Our results indicated that aggregation of hESC-MSCs to spheroids could change secretome so that the immunomodulatory potency was significantly enhanced compared to secretome from 2D culture of hESC-MSCs. In consistence with our study, Ylöstalo et al.[29] has explored the effects of secretome extracted from BM-MSC spheroids on macrophages and showed that the secretome could inhibit LPS-stimulated macrophages from secreting pro-inflammatory cytokines such as TNF-α, CXCL2, IL-6, IL-12p40, and IL-23. They have also demonstrated that aggregate-prepared secretome is able to increase the secretion of anti-inflammatory cytokines such as IL-10 and IL-1RA from macrophages.
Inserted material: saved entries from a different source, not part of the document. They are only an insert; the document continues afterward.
(* ===== verification/Paths.v ===== *)
(** Slash-separated paths: their components, the walk they describe, and
    [path.Clean] and [strings.Join] of the Go library. *)
From Stdlib Require Import Ascii.
From S2P Require Import Prelude.

(** * Paths *)

Definition slash : Ascii.ascii := "/"%char.

(** The components of a path, between slashes. *)
Fixpoint components (path : string) : list string :=
  match path with
  | EmptyString => [""]
  | String c rest =>
      if Ascii.eqb c slash then "" :: components rest
      else match components rest with x :: xs => String c x :: xs | [] => [] end
  end.

(** Walking a path from a directory, given by the names that lead to it. *)
Definition walk (dir : list string) (path : string) : list string :=
  foldl (λ dir name,
      if (name == "") || (name == ".") then dir
      else if name == ".." then removelast dir else dir ++ [name])
    dir (components path).

Fixpoint has_char (c : Ascii.ascii) (s : string) : bool :=
  match s with EmptyString => false | String d s => Ascii.eqb d c || has_char c s end.

Lemma components_cons path : ∃ x xs, components path = x :: xs.
Proof.
  induction path as [|c path (x & xs & IH)]; cbn; [eauto|]. rewrite IH. destruct (Ascii.eqb _ _); eauto.
Qed.

Lemma contains_char c s : strings_Contains s (String c "") = has_char c s.
Proof.
  induction s as [|d s IH]; [done|]. cbn [has_char]. rewrite <- IH.
  change (strings_Contains (String d s) (String c ""))
    with (String.prefix (String c "") (String d s) || strings_Contains s (String c "")).
  f_equal. cbn. destruct (Ascii.ascii_dec c d) as [->|Hne].
  - rewrite Ascii.eqb_refl. by destruct s.
  - by rewrite (proj2 (Ascii.eqb_neq d c)) by congruence.
Qed.

Lemma components_slash c path :
  components (String c path) =
    if Ascii.eqb c slash then "" :: components path
    else match components path with x :: xs => String c x :: xs | [] => [] end.
Proof. done. Qed.

Lemma prefix_nil s : String.prefix "" s = true.
Proof. by destruct s. Qed.

Lemma prefix_cons a s b t : String.prefix (String a s) (String b t) = Ascii.eqb a b && String.prefix s t.
Proof.
  cbn. destruct (Ascii.ascii_dec a b) as [->|Hne]; [by rewrite Ascii.eqb_refl|].
  by rewrite (proj2 (Ascii.eqb_neq a b)).
Qed.

(** The first component of a path, and the others. *)
Lemma first_component w path :
  has_char slash w = false →
  head (components path) = Some w ↔ path = w ∨ strings_HasPrefix path (w +:+ "/") = true.
Proof.
  revert path. unfold strings_HasPrefix. induction w as [|d w IH]; intros path Hw.
  - destruct path as [|c path]; [cbn; naive_solver|]. rewrite components_slash.
    destruct (components_cons path) as (x & xs & ->).
    change ("" +:+ "/") with (String slash ""). rewrite prefix_cons, prefix_nil, andb_true_r.
    rewrite Ascii.eqb_sym. destruct (Ascii.eqb slash c); cbn; naive_solver.
  - cbn in Hw. apply orb_false_iff in Hw as [Hd Hw].
    destruct path as [|c path]; [split; [done|by intros [?|?]]|].
    change (String d w +:+ "/") with (String d (w +:+ "/")).
    rewrite components_slash, prefix_cons. specialize (IH path Hw).
    destruct (components_cons path) as (x & xs & E). rewrite E in *. cbn [head] in IH.
    destruct (Ascii.eqb_spec c slash) as [->|Hc]; cbn [head].
    + rewrite Hd. split; [done|]. intros [[= <- ->]|?]; [by rewrite Ascii.eqb_refl in Hd|done].
    + destruct (Ascii.eqb_spec d c) as [->|]; cbn [andb]; [|naive_solver].
      naive_solver.
Qed.

Lemma later_components path :
  ".." ∈ tail (components path) ↔
  strings_Contains path "/../" = true ∨ strings_HasSuffix path "/.." = true.
Proof.
  induction path as [|c path IH].
  - cbn. split; [by intros ?%not_elem_of_nil|naive_solver].
  - pose proof (first_component ".." path eq_refl) as Hfirst. rewrite components_slash.
    destruct (components_cons path) as (x & xs & E). rewrite E in *. cbn [head tail] in *.
    change (strings_Contains (String c path) "/../")
      with (String.prefix "/../" (String c path) || strings_Contains path "/../").
    change (strings_HasSuffix (String c path) "/..")
      with ((String c path == "/..") || strings_HasSuffix path "/..").
    rewrite !orb_true_iff, String.eqb_eq.
    destruct (Ascii.eqb_spec c slash) as [->|Hc].
    + cbn [tail]. rewrite elem_of_cons, IH.
      unfold slash. rewrite prefix_cons. change (String.prefix "../" path) with (strings_HasPrefix path "../").
      change (Ascii.eqb "/" "/") with true. cbn [andb].
      assert (".." = x ↔ path = ".." ∨ strings_HasPrefix path "../" = true) as -> by naive_solver.
      unfold slash. naive_solver.
    + cbn [tail]. rewrite IH, prefix_cons. rewrite (proj2 (Ascii.eqb_neq "/" c)) by (unfold slash in *; congruence).
      unfold slash in *. naive_solver.
Qed.

Lemma components_elem name path :
  name ∈ components path ↔ head (components path) = Some name ∨ name ∈ tail (components path).
Proof.
  destruct (components_cons path) as (x & xs & ->). rewrite elem_of_cons. cbn. naive_solver.
Qed.

(** Without [..] a walk only goes down. *)
Lemma walk_down path dir :
  ".." ∉ components path → ∃ names, walk dir path = dir ++ names.
Proof.
  unfold walk. generalize (components path). intros l. revert dir.
  induction l as [|x l IH]; intros dir Hl; [exists []; by rewrite app_nil_r|]. cbn.
  apply not_elem_of_cons in Hl as [Hx Hl]. destruct (_ || _); [by apply IH|].
  rewrite (proj2 (String.eqb_neq x "..")) by congruence.
  destruct (IH (dir ++ [x]) Hl) as [names ->]. exists (x :: names). by rewrite <- app_assoc.
Qed.

(** * Cleaning *)

Fixpoint strings_Join (elems : list string) (sep : string) : string :=
  match elems with
  | [] => ""
  | [x] => x
  | x :: elems => x +:+ sep +:+ strings_Join elems sep
  end.

(** One component processed by [path.Clean]; the components kept so far, last
    first. *)
Definition cleanStep (rooted : bool) (kept : list string) (name : string) : list string :=
  if (name == "") || (name == ".") then kept else
  if name == ".." then
    match kept with
    | [] => if rooted then [] else [".."]
    | last :: rest => if last == ".." then ".." :: kept else rest
    end
  else name :: kept.

Definition path_Clean (path : string) : string :=
  let rooted := strings_HasPrefix path "/" in
  let kept := reverse (foldl (cleanStep rooted) [] (components path)) in
  let body := strings_Join kept "/" in
  if rooted then "/" +:+ body else if body == "" then "." else body.

(** A name that is a component of a clean relative path. *)
Definition proper (name : string) : Prop := name ≠ "" ∧ name ≠ "." ∧ name ≠ "..".

Lemma components_app_slash x path :
  has_char slash x = false → components (x +:+ String slash path) = x :: components path.
Proof.
  induction x as [|c x IH]; intros Hx; [done|].
  cbn in Hx. apply orb_false_iff in Hx as [Hc Hx].
  change (String c x +:+ String slash path) with (String c (x +:+ String slash path)).
  by rewrite components_slash, Hc, (IH Hx).
Qed.

Lemma components_no_slash x : has_char slash x = false → components x = [x].
Proof.
  induction x as [|c x IH]; intros Hx; [done|].
  cbn in Hx. apply orb_false_iff in Hx as [Hc Hx]. by rewrite components_slash, Hc, (IH Hx).
Qed.

Lemma components_names path : Forall (λ x, has_char slash x = false) (components path).
Proof.
  induction path as [|c path IH]; [by repeat constructor|]. rewrite components_slash.
  destruct (Ascii.eqb c slash) eqn:Hc; [by constructor|].
  destruct (components_cons path) as (x & xs & E). rewrite E in *.
  inversion IH as [|? ? Hx Hxs]; subst. constructor; [|done]. cbn. by rewrite Hc.
Qed.

Lemma join_components path : strings_Join (components path) "/" = path.
Proof.
  induction path as [|c path IH]; [done|]. rewrite components_slash.
  destruct (components_cons path) as (x & xs & E). rewrite E in *.
  destruct (Ascii.eqb_spec c slash) as [->|Hc].
  - change (strings_Join ("" :: x :: xs) "/") with ("/" +:+ strings_Join (x :: xs) "/"). by rewrite IH.
  - transitivity (String c (strings_Join (x :: xs) "/")); [by destruct xs|by rewrite IH].
Qed.

Lemma components_join (l : list string) :
  l ≠ [] → Forall (λ x, has_char slash x = false) l → components (strings_Join l "/") = l.
Proof.
  induction l as [|x l IH]; intros Hne Hl; [done|]. inversion Hl as [|? ? Hx Hl']; subst.
  destruct l as [|y l]; [by apply components_no_slash|].
  change (strings_Join (x :: y :: l) "/") with (x +:+ String slash (strings_Join (y :: l) "/")).
  by rewrite components_app_slash, IH.
Qed.

Lemma clean_proper rooted l kept : Forall proper l → foldl (cleanStep rooted) kept l = reverse l ++ kept.
Proof.
  intros Hl. revert kept. induction Hl as [|x l (H1 & H2 & H3) _ IH]; intros kept; [done|].
  cbn [foldl]. rewrite IH. rewrite reverse_cons, <- app_assoc. cbn [app]. do 2 f_equal. unfold cleanStep.
  by rewrite (proj2 (String.eqb_neq x "")), (proj2 (String.eqb_neq x ".")), (proj2 (String.eqb_neq x "..")).
Qed.

(** Cleaning a relative path leaves [..] components, then proper ones. *)
Definition cleaned (kept : list string) : Prop :=
  ∃ n names, kept = names ++ replicate n ".." ∧ Forall proper names ∧
    Forall (λ x, has_char slash x = false) kept.

Lemma cleanStep_cleaned kept x :
  cleaned kept → has_char slash x = false → cleaned (cleanStep false kept x).
Proof.
  intros (n & names & -> & Hp & Hs) Hx. unfold cleanStep.
  destruct (String.eqb_spec x ""), (String.eqb_spec x "."); cbn; try by exists n, names.
  destruct (String.eqb_spec x "..") as [->|].
  - destruct names as [|y names]; cbn in *.
    + destruct n as [|n]; cbn in *; [by exists 1, []; repeat constructor|].
      exists (S (S n)), []. split_and!; [done|done|]. by constructor.
    + inversion Hp as [|? ? (? & ? & Hy) Hp']; subst. rewrite (proj2 (String.eqb_neq y "..")) by done.
      exists n, names. split_and!; [done|done|by inversion Hs].
  - exists n, (x :: names). split_and!; [done|by constructor|by constructor].
Qed.

Lemma clean_cleaned l kept :
  cleaned kept → Forall (λ x, has_char slash x = false) l → cleaned (foldl (cleanStep false) kept l).
Proof.
  intros Hk Hl. revert kept Hk. induction Hl as [|x l Hx _ IH]; intros kept Hk; [done|].
  by apply IH, cleanStep_cleaned.
Qed.

(** The relative paths [path.Clean] keeps as they are, other than [.] and those
    above the directory, are the sequences of proper names. *)
Lemma clean_relative path :
  path ≠ "" → head (components path) ≠ Some "" → path ≠ "." → head (components path) ≠ Some ".." →
  (path_Clean path = path ↔ Forall proper (components path)).
Proof.
  intros Hne Hrel Hdot Hup.
  assert (strings_HasPrefix path "/" = false) as Hr.
  { apply not_true_iff_false. intros E. apply Hrel, first_component; [done|by right]. }
  unfold path_Clean. rewrite Hr. split.
  - destruct (clean_cleaned (components path) [] ) as (n & names & E & Hp & Hs).
    { by exists 0, []. } { apply components_names. }
    rewrite E in *. destruct (String.eqb_spec (strings_Join (reverse (names ++ replicate n "..")) "/") "");
      [naive_solver|]. intros Heq.
    assert (reverse (names ++ replicate n "..") ≠ []) as Hnn by (intros H0; by rewrite H0 in n0).
    rewrite <- Heq in Hup |- *.
    rewrite components_join in Hup |- * by (done || by rewrite Forall_reverse).
    rewrite reverse_app, reverse_replicate in Hup |- *.
    destruct n as [|n]; [|done]. cbn. by rewrite Forall_reverse.
  - intros Hp. rewrite clean_proper, app_nil_r, reverse_involutive, join_components by done.
    by rewrite (proj2 (String.eqb_neq path "")).
Qed.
Aggregation of MSCs allows facilitated cell-cell contacts and interactions between the MSCs and the extracellular matrix as an in vivo manner. It has been proposed that the presence of hypoxia in the core of MSC aggregates could increase the secretion levels of some cytokines and growth factors[21]. It has also been demonstrated that hypoxia preconditioning of BM-MSCs significantly increases the secretion of several secretory molecules, including trophic factors (e.g. vascular endothelial growth factor, basic fibroblast growth factor, and placental growth factor[30], and immunomodulatory factors (e.g. TGF-β)[31], compared with normoxic condition that results in increased MSC therapeutic effects. Bartosh et al.[20] have prepared MSCs in the form of spheroids in order to maximally express TNF-α stimulated gene/protein6 and the anti-inflammatory protein; they demonstrated that the therapeutic effect of MSCs in animal models of myocardial infarcts is related to TNF-α stimulated gene/protein6. Moreover, Potapova et al.[32] organized MSCs into 3D aggregates to increase the secretion levels of paracrine factors. They observed high concentrations of IL-11, as well as cytokines such as vascular endothelial growth factor, basic fibroblast growth factor, and angiogenin in the CM from MSC spheroids, as compared with CM from MSC monolayers[32].

In conclusion, our data suggested that 3D aggregated MSCs may be more effective than MSCs from adherent 2D cultures for inflammatory conditions. It seems that the formation of 3D cellular aggregates leads to enhanced therapeutic capacity of MSCs by promoted secretion of proangiogenic and chemotaxic factors and anti-inflammatory cytokines.